- **Stored data**

○ ○ ○ ○ ○

(** A thread that has left its loop has logged it. *)
Lemma exit_logged (input : list read_event) (s : state) :
  reachable input s ->
  (forall i, workers s !! i = Some WExited -> In (EvWorkerExit i) (log s)) /\
  (printer s = PExited -> In EvPrinterExit (log s)).
Proof.
  revert s. apply reachable_induction; [|intros t s s' Hr [IHw IHp] H].
  - split; simpl; [|discriminate].
    intros i Hi. apply lookup_replicate in Hi as [Hi _]. discriminate.
  - destruct t; exec_inv H.
    all: split; [intros j Hj | intros Hj]; try discriminate Hj.
    all: try match goal with
         | Hl : <[_ := _]> _ !! _ = Some _ |- _ =>
             eapply lookup_insert_cases in Hl; [|eassumption];
             destruct Hl as [[-> Hl]|[Hne Hl]]; try discriminate Hl
         end.
    all: try apply in_or_app.
    all: solve [ auto | left; auto | right; simpl; auto
               | apply IHp; congruence | left; apply IHp; congruence ].
Qed.

(** A thread is joined after it has left its loop. *)
Lemma join_after_exit (input : list read_event) (s : state) :
  reachable input s ->
  (forall k, precedes (EvWorkerExit k) (EvJoinWorker k) (log s)) /\
  precedes EvPrinterExit EvJoinPrinter (log s).
Proof.
  revert s. apply reachable_induction; [|intros t s s' Hr [IHw IHp] H].
  - split; [intros k|]; intros l1 l2 Heq; destruct l1; discriminate.
  - pose proof (sound_reachable _ _ Hr) as (_ & _ & Hws & Hp).
    pose proof (exit_logged _ _ Hr) as [Hew Hep].
    destruct t; exec_inv H; try (split; [exact IHw | exact IHp]).
    all: split; [intros k0|]; apply precedes_snoc; auto; intros He;
      try discriminate He.
    all: try match goal with
         | Hl : workers ?s0 !! _ = Some (WCrashed _) |- _ =>
             apply (Forall_lookup_1 _ _ _ _ Hws) in Hl; contradiction
         end.
    all: try (inversion He; subst; auto).
    contradiction.
Qed.






(** Every atomic action brings the end nearer. *)
Lemma measure_decreases (t : tid) (s s' : state) :
  exec t s = Some s' -> measure s' < measure s.
Proof.
  intros H. unfold measure.
  destruct t; exec_inv H; rewrite ?length_insert, ?length_app; cbn [main_rank length].
  all: try match goal with
       | Hl : workers ?s0 !! ?a = Some ?w |- context [<[?a := ?w']> (workers ?s0)] =>
           pose proof (count_insert is_busy _ _ _ w' Hl) as Hcount; cbn [is_busy] in Hcount
       end.
  all: repeat match goal with
       | Hl : workers ?s0 !! ?a = Some _ |- _ => apply lookup_lt_Some in Hl
       | Hl : workers ?s0 !! ?a = None |- _ => apply lookup_ge_None in Hl
       end.
  all: lia.
Qed.

(** No execution is longer than the measure of its first state. *)
Lemma run_bounded (sched : list tid) (s s' : state) :
  run sched s = Some s' -> length sched + measure s' <= measure s.
Proof.
  revert s. induction sched as [|t sched IH]; intros s H; simpl in H.
  - inversion H; subst. simpl. lia.
  - destruct (exec t s) as [s1|] eqn:H1; [|discriminate].
    apply measure_decreases in H1. apply IH in H. simpl. lia.
Qed.

(** Inside [_close] the pending exception is kept, up to the end. *)
Lemma close_step (input : list read_event) (t : tid) (s s' : state)
    (pc : close_pc) (pend : option exn) :
  reachable input s -> ctl s = CClose pc pend -> exec t s = Some s' ->
  (exists pc', ctl s' = CClose pc' pend) \/ ctl s' = CStopped pend.
Proof.
  intros Hr Hc H.
  pose proof (started_reachable _ _ Hr) as [Hps Hst]. rewrite Hc in Hps, Hst.
  destruct t; exec_inv H; try discriminate Hc; inversion Hc; subst; eauto.
  - pose proof (lookup_lt_Some _ _ _ Heqo) as Hlt. apply Hst in Heqo.
    apply Nat.ltb_lt in Hlt. simpl in Heqo. congruence.
  - simpl in Hps. discriminate Hps.
Qed.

○ ○ ○ ○ ○

- **What to do**
Whenever a line of the data above includes the word "discriminate", copy that line.

- **Solution for this task**
  - split; simpl; [|discriminate].
    intros i Hi. apply lookup_replicate in Hi as [Hi _]. discriminate.
    all: split; [intros j Hj | intros Hj]; try discriminate Hj.
             destruct Hl as [[-> Hl]|[Hne Hl]]; try discriminate Hl
  - split; [intros k|]; intros l1 l2 Heq; destruct l1; discriminate.
      try discriminate He.
  - destruct (exec t s) as [s1|] eqn:H1; [|discriminate].
  destruct t; exec_inv H; try discriminate Hc; inversion Hc; subst; eauto.
  - simpl in Hps. discriminate Hps.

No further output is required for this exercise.